**Task instructions**
A line belongs in the answer if it contains "properties"; copy every such line from the entries below.
........
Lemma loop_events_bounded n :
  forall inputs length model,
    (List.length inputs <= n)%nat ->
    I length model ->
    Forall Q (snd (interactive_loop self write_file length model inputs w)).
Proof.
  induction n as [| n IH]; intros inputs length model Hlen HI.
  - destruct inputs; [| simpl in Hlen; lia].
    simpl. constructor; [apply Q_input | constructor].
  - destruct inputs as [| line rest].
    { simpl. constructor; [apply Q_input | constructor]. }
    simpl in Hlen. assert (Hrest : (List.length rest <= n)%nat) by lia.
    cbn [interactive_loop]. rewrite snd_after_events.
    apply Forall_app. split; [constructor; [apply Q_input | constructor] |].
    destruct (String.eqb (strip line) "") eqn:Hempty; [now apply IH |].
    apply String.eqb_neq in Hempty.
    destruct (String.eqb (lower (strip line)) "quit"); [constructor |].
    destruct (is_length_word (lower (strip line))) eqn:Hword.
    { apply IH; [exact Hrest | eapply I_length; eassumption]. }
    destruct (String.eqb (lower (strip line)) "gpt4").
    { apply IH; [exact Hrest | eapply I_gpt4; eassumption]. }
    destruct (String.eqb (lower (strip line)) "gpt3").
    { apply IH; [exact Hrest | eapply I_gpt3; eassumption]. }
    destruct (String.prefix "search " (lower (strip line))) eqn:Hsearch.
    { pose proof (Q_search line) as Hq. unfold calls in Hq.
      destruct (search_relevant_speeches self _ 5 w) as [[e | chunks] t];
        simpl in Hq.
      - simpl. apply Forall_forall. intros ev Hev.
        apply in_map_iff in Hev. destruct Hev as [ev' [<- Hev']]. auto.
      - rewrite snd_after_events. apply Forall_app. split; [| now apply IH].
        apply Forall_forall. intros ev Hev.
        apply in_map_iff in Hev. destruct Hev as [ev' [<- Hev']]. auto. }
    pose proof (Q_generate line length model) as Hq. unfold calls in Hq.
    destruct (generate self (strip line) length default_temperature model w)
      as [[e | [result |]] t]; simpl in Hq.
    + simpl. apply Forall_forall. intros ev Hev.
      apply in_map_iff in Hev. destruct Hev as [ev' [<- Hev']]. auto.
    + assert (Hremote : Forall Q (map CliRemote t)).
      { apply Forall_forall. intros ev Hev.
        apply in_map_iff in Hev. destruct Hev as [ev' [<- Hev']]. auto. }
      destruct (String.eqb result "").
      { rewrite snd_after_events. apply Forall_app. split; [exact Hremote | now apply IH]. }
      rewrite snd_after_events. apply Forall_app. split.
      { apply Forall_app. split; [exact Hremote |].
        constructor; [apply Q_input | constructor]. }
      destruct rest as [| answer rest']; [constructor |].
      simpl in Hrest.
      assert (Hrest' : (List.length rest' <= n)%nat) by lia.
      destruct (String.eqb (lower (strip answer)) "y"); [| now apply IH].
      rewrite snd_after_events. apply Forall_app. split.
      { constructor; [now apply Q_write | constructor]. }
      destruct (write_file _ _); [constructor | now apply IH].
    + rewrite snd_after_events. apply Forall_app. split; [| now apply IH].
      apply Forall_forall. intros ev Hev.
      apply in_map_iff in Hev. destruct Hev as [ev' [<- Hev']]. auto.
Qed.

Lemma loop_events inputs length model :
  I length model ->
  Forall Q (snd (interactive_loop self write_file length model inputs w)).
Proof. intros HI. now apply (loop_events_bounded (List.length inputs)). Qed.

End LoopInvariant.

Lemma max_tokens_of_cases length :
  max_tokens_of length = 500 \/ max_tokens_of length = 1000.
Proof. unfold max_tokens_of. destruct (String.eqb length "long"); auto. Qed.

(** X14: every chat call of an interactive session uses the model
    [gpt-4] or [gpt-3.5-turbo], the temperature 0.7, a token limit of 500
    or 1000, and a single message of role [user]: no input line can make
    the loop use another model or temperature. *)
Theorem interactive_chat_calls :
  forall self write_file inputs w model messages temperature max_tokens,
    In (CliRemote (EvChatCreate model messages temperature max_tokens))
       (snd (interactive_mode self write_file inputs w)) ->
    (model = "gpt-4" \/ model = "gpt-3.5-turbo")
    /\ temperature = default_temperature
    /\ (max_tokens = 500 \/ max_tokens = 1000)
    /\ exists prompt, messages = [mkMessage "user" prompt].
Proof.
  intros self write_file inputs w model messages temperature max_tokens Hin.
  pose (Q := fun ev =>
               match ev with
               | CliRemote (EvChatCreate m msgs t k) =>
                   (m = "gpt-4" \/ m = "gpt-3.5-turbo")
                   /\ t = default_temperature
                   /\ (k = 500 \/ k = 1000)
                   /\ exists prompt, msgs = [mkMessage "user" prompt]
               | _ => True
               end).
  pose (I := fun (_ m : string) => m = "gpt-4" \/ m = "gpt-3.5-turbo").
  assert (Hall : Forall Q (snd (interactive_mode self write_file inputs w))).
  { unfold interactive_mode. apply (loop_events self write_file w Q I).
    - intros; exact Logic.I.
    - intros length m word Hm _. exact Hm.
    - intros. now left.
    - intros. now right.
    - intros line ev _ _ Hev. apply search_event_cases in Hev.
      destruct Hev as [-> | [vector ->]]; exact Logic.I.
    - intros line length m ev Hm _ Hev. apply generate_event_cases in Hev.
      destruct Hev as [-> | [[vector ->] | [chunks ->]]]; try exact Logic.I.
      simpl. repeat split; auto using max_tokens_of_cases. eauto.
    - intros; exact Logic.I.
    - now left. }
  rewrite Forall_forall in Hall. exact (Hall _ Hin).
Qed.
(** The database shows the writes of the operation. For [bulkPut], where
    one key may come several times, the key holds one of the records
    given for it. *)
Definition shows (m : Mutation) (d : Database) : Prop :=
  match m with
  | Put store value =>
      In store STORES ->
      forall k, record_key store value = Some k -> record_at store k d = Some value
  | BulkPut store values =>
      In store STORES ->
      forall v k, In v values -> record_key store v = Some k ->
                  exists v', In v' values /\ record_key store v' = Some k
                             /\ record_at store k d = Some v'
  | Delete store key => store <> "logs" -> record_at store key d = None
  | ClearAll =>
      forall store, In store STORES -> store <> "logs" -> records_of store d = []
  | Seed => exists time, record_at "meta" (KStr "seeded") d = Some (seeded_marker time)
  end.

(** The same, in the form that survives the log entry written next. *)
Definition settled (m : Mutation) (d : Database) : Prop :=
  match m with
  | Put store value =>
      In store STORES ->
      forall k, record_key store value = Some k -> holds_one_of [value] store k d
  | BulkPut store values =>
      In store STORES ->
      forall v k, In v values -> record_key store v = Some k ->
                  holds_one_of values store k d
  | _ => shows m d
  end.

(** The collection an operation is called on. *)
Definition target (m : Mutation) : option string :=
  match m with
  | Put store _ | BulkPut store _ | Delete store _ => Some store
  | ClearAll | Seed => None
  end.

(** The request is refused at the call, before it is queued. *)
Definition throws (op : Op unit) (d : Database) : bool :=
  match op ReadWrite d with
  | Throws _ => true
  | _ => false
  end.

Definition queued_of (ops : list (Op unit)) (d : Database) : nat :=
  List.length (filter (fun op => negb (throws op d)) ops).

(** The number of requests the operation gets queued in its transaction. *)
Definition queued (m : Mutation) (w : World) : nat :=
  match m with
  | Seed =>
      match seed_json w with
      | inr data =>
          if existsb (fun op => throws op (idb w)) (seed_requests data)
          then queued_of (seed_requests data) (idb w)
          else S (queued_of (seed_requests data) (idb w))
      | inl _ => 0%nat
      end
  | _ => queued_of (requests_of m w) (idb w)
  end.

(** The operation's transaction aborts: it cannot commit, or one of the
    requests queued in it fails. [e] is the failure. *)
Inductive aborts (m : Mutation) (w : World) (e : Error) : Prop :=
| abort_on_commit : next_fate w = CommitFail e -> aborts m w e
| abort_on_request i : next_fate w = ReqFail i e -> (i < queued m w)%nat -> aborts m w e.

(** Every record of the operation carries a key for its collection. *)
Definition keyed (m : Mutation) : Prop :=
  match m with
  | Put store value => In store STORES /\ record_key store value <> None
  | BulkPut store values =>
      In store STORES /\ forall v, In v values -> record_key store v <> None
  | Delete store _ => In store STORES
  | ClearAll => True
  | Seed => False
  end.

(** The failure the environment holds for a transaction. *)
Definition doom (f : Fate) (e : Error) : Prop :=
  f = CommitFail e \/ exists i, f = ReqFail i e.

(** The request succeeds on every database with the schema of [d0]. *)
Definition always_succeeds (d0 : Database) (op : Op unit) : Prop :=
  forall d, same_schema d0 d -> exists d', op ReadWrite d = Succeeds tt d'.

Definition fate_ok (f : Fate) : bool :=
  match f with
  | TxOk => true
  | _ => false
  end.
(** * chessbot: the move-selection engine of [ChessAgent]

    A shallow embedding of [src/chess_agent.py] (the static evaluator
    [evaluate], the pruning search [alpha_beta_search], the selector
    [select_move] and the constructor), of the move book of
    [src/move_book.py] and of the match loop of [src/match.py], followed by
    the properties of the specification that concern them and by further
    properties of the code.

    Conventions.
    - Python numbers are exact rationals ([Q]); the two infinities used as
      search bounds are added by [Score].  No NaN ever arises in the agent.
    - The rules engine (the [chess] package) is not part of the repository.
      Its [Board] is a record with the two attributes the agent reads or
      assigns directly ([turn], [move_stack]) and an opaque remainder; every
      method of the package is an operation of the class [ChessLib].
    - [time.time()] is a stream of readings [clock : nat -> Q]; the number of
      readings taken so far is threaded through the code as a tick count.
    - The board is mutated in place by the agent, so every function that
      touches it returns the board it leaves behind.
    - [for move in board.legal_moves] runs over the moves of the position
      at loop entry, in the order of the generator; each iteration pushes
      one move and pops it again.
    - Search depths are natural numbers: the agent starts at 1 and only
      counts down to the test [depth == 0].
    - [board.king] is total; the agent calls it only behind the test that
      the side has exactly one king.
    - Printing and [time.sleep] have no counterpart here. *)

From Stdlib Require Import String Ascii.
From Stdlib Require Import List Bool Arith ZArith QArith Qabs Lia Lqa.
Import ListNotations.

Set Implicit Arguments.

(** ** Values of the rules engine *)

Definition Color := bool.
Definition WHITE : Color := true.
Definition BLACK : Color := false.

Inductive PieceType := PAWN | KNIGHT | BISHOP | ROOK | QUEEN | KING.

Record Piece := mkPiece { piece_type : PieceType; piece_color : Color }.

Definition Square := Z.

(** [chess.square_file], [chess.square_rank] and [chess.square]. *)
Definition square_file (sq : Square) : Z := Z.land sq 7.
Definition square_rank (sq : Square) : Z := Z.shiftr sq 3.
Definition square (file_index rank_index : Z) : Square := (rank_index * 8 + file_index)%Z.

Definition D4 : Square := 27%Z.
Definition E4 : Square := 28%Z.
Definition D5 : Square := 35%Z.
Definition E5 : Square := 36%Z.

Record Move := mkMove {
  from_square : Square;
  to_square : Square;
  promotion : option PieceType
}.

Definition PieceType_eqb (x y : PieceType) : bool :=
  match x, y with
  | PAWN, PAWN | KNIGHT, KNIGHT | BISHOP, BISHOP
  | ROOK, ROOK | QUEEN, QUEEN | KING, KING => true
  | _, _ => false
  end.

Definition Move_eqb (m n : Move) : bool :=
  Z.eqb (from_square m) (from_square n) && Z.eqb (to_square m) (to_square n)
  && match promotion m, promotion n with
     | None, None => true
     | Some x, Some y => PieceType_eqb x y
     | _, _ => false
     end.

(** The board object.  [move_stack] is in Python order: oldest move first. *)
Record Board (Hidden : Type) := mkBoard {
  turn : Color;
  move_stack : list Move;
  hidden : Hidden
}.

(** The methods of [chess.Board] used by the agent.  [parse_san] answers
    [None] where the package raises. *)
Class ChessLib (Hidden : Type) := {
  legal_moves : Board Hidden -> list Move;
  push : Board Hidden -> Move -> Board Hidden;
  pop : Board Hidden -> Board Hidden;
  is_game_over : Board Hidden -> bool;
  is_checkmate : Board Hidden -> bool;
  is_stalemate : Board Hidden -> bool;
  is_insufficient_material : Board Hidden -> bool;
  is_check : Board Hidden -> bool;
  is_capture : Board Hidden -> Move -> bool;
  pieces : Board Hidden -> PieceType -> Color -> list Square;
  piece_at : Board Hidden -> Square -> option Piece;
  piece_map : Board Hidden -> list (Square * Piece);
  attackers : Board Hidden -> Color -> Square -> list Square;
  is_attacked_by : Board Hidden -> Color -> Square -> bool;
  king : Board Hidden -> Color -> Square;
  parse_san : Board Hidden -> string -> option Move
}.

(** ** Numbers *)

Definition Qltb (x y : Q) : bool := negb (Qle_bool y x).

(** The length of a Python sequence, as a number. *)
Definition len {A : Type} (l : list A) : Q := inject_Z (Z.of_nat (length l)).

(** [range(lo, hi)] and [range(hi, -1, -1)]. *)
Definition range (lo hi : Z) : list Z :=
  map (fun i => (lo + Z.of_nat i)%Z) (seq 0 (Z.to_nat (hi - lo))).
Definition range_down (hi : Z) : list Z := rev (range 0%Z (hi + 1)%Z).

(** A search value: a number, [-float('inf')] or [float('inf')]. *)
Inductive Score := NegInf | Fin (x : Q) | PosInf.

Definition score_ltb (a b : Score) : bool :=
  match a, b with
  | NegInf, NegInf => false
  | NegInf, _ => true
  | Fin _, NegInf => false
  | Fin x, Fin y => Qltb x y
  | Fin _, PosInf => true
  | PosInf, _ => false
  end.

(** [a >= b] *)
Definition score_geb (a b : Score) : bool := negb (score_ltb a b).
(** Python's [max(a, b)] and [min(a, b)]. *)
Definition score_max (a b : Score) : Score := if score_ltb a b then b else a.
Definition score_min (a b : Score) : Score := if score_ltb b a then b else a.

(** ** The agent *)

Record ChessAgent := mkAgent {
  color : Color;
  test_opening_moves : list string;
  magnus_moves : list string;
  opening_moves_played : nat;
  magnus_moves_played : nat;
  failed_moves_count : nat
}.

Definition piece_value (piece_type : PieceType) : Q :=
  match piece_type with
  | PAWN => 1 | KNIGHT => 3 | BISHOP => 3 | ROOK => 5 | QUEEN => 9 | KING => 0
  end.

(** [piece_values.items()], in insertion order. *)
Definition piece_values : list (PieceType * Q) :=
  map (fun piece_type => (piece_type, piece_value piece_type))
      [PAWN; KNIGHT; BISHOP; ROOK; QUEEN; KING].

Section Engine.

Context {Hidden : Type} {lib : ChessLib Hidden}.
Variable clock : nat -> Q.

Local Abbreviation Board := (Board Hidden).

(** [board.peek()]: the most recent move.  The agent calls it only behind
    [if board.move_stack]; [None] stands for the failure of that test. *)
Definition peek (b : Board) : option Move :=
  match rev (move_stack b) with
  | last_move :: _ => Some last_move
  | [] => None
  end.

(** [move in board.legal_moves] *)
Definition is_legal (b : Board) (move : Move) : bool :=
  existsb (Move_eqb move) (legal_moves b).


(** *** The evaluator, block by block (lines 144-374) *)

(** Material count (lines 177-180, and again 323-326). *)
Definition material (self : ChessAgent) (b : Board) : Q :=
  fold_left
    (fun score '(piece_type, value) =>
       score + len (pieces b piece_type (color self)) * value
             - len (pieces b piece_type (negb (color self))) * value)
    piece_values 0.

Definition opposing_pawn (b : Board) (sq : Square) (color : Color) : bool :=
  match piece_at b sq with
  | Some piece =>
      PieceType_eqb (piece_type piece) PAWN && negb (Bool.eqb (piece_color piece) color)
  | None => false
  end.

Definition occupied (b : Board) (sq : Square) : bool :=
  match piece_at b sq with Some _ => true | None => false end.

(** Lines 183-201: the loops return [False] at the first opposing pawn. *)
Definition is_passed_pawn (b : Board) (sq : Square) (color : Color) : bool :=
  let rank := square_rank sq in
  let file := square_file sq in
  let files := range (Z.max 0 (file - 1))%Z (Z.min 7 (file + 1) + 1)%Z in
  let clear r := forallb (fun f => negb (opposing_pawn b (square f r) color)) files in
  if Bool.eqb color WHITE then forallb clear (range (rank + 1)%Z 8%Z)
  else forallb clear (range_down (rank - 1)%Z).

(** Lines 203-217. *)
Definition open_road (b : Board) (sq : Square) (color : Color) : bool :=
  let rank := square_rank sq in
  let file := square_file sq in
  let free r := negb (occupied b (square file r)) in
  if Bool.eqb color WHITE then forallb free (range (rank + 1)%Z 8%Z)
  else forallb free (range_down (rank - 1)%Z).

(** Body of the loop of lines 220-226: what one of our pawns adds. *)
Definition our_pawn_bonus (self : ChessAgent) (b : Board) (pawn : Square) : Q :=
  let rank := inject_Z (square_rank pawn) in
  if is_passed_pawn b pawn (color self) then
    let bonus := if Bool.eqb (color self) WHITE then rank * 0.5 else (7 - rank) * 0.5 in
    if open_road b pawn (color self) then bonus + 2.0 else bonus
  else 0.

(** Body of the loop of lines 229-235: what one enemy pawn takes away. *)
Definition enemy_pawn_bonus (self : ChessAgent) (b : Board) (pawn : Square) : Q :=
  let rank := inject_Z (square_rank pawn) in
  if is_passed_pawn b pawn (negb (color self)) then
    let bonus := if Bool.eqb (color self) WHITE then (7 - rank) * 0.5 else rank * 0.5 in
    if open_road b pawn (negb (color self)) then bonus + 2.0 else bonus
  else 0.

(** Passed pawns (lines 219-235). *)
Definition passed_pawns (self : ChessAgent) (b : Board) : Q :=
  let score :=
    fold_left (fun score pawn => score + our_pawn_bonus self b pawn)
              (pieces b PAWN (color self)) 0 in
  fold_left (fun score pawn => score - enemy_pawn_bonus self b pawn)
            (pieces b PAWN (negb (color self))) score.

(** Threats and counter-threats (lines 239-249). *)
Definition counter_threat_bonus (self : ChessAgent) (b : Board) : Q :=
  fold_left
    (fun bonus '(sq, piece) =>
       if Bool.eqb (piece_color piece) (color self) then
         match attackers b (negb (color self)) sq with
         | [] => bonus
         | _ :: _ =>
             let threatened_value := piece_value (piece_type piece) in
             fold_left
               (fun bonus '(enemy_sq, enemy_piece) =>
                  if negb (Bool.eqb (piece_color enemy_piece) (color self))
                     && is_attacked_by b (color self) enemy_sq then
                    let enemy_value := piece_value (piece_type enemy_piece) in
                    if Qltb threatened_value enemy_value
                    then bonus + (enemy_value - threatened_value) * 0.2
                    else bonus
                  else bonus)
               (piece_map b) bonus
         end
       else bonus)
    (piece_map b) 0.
........
**Completed task**
    the properties of the specification that concern them and by further
    properties of the code.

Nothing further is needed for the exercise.